Juliette et Samira faisaient le point sur les avancées dans les investigations dans le bureau du commissaire. Ange avait choisi de laisser ses deux capitaines travailler en parallèle afin de démultiplier les ressources et progresser plus vite. Il savait qu’ils étaient maintenant tous pris dans une course de vitesse entre deux adversaires implacables. Il rendait compte tous les jours au Procureur de Mazière qui ne se privait pas de faire peser sur lui la pression descendant des élus. La connexion entre les dossiers devenait évidente pour les policiers et les conclusions de Juliette Delhuine confirmèrent le point.

« Nous avons passé beaucoup de temps à examiner les images des caméras de la ville et du métro et nous avons maintenant quelques certitudes. On a le véhicule qui a servi à enlever la fille sur le boulevard Matabiau lundi soir. On voit ce même véhicule, un vieux Renault Master complètement taggué, qui remonte le canal depuis les Minimes jusqu’à l’endroit où on a retrouvé le corps, puis qui repart vers la rocade au sud. On n’a pas d’image du lieu précis où le corps a été balancé, malheureusement, mais le timing correspond à un arrêt d’une dizaine de minutes entre le port Saint Sauveur et le pont des Demoiselles. Une patrouille a retrouvé un véhicule de même type incendié sur un terrain vague à la Reynerie. Lacaze continue de visionner les images pour trouver par où il est passé entre l’enlèvement et le canal. Il s’est quand même écoulé plus d’une heure. Pour le rapt proprement dit, ça s’est sûrement produit sur le quai entre la rue Matabiau et la rue de la Concorde. On repère le camion qui tourne à gauche au niveau du pont Matabiau puis trois hommes qui arrivent à pied. Deux traversent côté canal, l’autre reste près de l’angle de la rue. On ne distingue pas bien les deux premiers, mais le troisième type, le guetteur sans doute, est très grand, probablement Africain. Au bout de trois minutes à peu près, on le voit partir en courant dans la direction qu’à pris le véhicule. L’angle de la caméra ne permet pas de voir plus loin. Pagès m’a expliqué qu’il y avait un café dans le secteur, vers la place Roquelaine, qui servait de point de ralliement des filles du quartier. Il m’a proposé d’aller trainer un peu dans le coin. Il devrait me recontacter ce soir ou demain.

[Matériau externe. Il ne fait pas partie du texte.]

(** * TechPioneers interaction layer: carousel, theme switcher, modal,
      scroll spy and scroll animations

    A shallow embedding of the widgets in [src/js/modules] and the
    properties the specification states about them.

    Conventions.
    - A JavaScript method that mutates [this] and may raise is a
      computation in the state-and-exception monad [js]: the mutations
      made before a [throw] stay in the state, as they do in JavaScript.
    - Integers that index slides are [Z]; pixel lengths are exact
      rationals ([Qc]); IEEE-754 rounding is not modelled.
    - An absent DOM node ([querySelector] returning [null]) is [None]. *)

From Stdlib Require Import ZArith QArith Qcanon Lia.
From stdpp Require Import base option list strings pretty gmap.

Open Scope Z_scope.

(* set_solver clears hypotheses it has already used *)
#[local] Set Warnings "-clear-no-such-hyp".

(** * Part I: the model *)

(** ** The state-and-exception monad of method bodies *)

Inductive completion (A : Type) : Type :=
  | Normal (a : A)
  | Thrown (e : string).
Arguments Normal {A} a.
Arguments Thrown {A} e.

Definition js (S A : Type) : Type := S → S * completion A.

Global Instance js_ret {S} : MRet (js S) := λ A a s, (s, Normal a).

Global Instance js_bind {S} : MBind (js S) := λ A B f m s,
  match m s with
  | (s', Normal a) => f a s'
  | (s', Thrown e) => (s', Thrown e)
  end.

Definition get {S} : js S S := λ s, (s, Normal s).
Definition modify {S} (f : S → S) : js S () := λ s, (f s, Normal ()).
Definition throw {S A} (e : string) : js S A := λ s, (s, Thrown e).
Definition when {S} (b : bool) (m : js S ()) : js S () :=
  if b then m else mret ().

(** [try { m } catch (error) { h }] *)
Definition try_catch {S A} (m : js S A) (h : string → js S A) : js S A := λ s,
  match m s with
  | (s', Normal a) => (s', Normal a)
  | (s', Thrown e) => h e s'
  end.
(** The script of a tick, with the values that it draws. *)
Lemma tick_script url i c : exists data l tl tv,
  result (geminiService.analyzeTargetForSimulation h (E:=Event) url)
    {| randoms := S (randoms c); clocks := S (clocks c); calls := calls c |} = inr data /\
  script (tick h url i) c =
    [Do (AddLog l); AwaitGenerateContent (geminiService.request url);
     Do (PushNode (Number_toString h (Math_random h (S (S (S (randoms c))))) 10)
           (tickPath (Math_random h (S (randoms c))) (Math_random h (S (S (randoms c)))))
           data i)]
    ++ tl ++ tv ++ [AwaitTimeout 3000] /\
  delays tl = map (fun k => Z.of_nat k * 150) (seq 0 (length (SimData.logs data))) /\
  updates tl = [] /\
  callbacks tv = [] /\
  flat_map nodesOf (updates tv) = [] /\
  Forall (fun e => keepsNodes e = true) (updates tv).
Proof.
  pose (c0 := {| randoms := S (randoms c); clocks := S (clocks c); calls := calls c |}).
  destruct (ScanFacts.analyze_runs h url c0) as [data Hdata].
  pose (c2 := {| randoms := S (S (S (S (randoms c)))); clocks := S (clocks c);
                 calls := S (calls c) |}).
  destruct (ScanFacts.scheduleLogs_runs h (SimData.logs data) 0 c2)
    as [c3 [tl [Hlogs [_ [Hlupd _]]]]].
  assert (Hvs : exists c4 tv,
             runs (if (0 <? length (SimData.vulnerabilities data))%nat
                   then forEach (SimData.vulnerabilities data) (submitVuln h)
                   else ret tt) c3 tt c4 tv /\
             callbacks tv = [] /\ flat_map nodesOf (updates tv) = [] /\
             Forall (fun e => keepsNodes e = true) (updates tv)).
  { destruct (0 <? length (SimData.vulnerabilities data))%nat.
    - destruct (ScanFacts.submitVulns_runs h (SimData.vulnerabilities data) 0 c3)
        as [c4 [tv [Hrun [_ [Hcb [_ [_ Hnodes]]]]]]].
      exists c4, tv. repeat split; auto.
      rewrite <- (runs_script _ _ _ _ _ Hrun). apply submitVulns_keep.
    - exists c3, []. repeat split. constructor. }
  destruct Hvs as [c4 [tv [Hvrun [Hvcb [Hvnodes Hvkeep]]]]].
  exists data. eexists. exists tl, tv.
  split; [| split; [| split; [| split; [| split; [| split]]]]].
  - unfold result. unfold runs in Hdata. subst c0. rewrite Hdata. reflexivity.
  - unfold tick.
    erewrite script_bind by apply ScanFacts.addLog_runs.
    erewrite script_bind by exact Hdata.
    erewrite (script_bind _ _ _ (Math_random h (randoms c0))) by reflexivity.
    erewrite (script_bind _ _ _ (Math_random h (S (randoms c0)))) by reflexivity.
    erewrite (script_bind _ _ _ (Math_random h (S (S (randoms c0))))) by reflexivity.
    erewrite script_bind by apply runs_emit.
    erewrite script_bind by exact Hlogs.
    erewrite script_bind by exact Hvrun.
    reflexivity.
  - rewrite <- (runs_script _ _ _ _ _ Hlogs).
    unfold forEach. rewrite scheduleLogs_delays. reflexivity.
  - exact Hlupd.
  - exact Hvcb.
  - exact Hvnodes.
  - exact Hvkeep.
Qed.
End WithHost.
End TickFacts.

(** ** The site map after a scan *)

Module MapFacts.
Import App AppSpec Vocabulary.

Lemma step_nodes_append e s :
  keepsNodes e = true -> crawlNodes (step e s) = crawlNodes s ++ nodesOf e.
Proof.
  intros He. destruct e; try discriminate; cbn; rewrite ?app_nil_r; auto.
  - apply AppFacts.logTimer_crawlNodes.
  - unfold mergeVuln. destruct (known (vulnerabilities s) v); reflexivity.
Qed.

Lemma run_nodes_append tr : forall s,
  Forall (fun e => keepsNodes e = true) tr ->
  crawlNodes (run tr s) = crawlNodes s ++ flat_map nodesOf tr.
Proof.
  induction tr as [| e tr IH]; intros s Hall.
  - cbn. symmetry. apply app_nil_r.
  - inversion Hall as [| e' tr' He Htr]; subst.
    rewrite AppFacts.run_cons, (IH _ Htr), (step_nodes_append e s He).
    cbn [flat_map]. symmetry. apply app_assoc.
Qed.

Section WithHost.
Variable h : Host.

— Bien, on a déjà un timing, conclut le commissaire, si Belkacem est à l’origine de l’enlèvement de la fille, il est probable qu’ils l’auront amenée sur leur territoire, au nord des Minimes, ce qui est cohérent avec le retour du véhicule.

— Oui, confirma Sam, Abou dispose de pas mal de locaux entre les Minimes et les Izards, plus ou moins occupés, qu’il utilise pour son business.

— Tu as quelque chose dans le métro ? demanda Ange.

— On voit le tueur monter dans une rame à la station Capitole, direction Basso-Cambo. La caméra de la rame le montre tranquillement installé, mais il a gardé son masque et sa casquette. Il est descendu au terminus et s’est dirigé vers le parking-relais. On le perd un moment, mais il n’y a que cinq ou six voitures qui passent les bornes de sortie dans les minutes qui suivent. On a les images des barrières et les immatriculations. Une d’entre elles est fausse. Le véhicule correspondant est une Range Rover Evoque noire.

— Il ne doit pas y en avoir des dizaines sur Toulouse, commenta Ange. Envoie quelqu’un chez le concessionnaire, on ne sait jamais. C’est tout pour cette voiture ?

— Pour le moment, oui. On peut essayer de la pister, mais dans les quartiers périphériques, on n’a pas trop de chances.

— OK, on a déjà assez avec le fourgon. Et sur Rangueil ?

— Je laisse Sam te faire le compte-rendu.

— On a la scène en direct, ou presque ! Le parking où a été retrouvée la femme poignardée est bien couvert par les caméras. On voit un homme assez jeune, genre étudiant, ce qui en soi est banal sur un campus, qui traverse le parking en se retournant à plusieurs reprises avant de s’arrêter et de faire face. Deux individus arrivent rapidement, un homme et une femme. La femme est notre blessée. Un autre groupe arrive par derrière, deux hommes et une femme déployés. C’est la fille du commando qui poignarde l’autre, d’un coup porté latéralement. Puis l’un des deux hommes sort un flingue et braque l’autre type, un blond. Le premier homme fait un signe de la main et un véhicule s’approche. Ils forcent le blond à rentrer dans le coffre et se barrent en voiture, laissant la blessée sur place. On la voit ramper jusqu’à l’endroit où on l’a retrouvée et téléphoner. Le véhicule est un Duster noir. Fausses plaques également. Il est parti vers la rocade. On n’a pas cherché plus loin à ce stade. Les images sont d’assez bonne qualité. Pour moi, c’est une souricière. Le blond et la fille en avaient après l’étudiant, possiblement un maghrébin, mais ils n’avaient pas prévu que le gars avait des copains.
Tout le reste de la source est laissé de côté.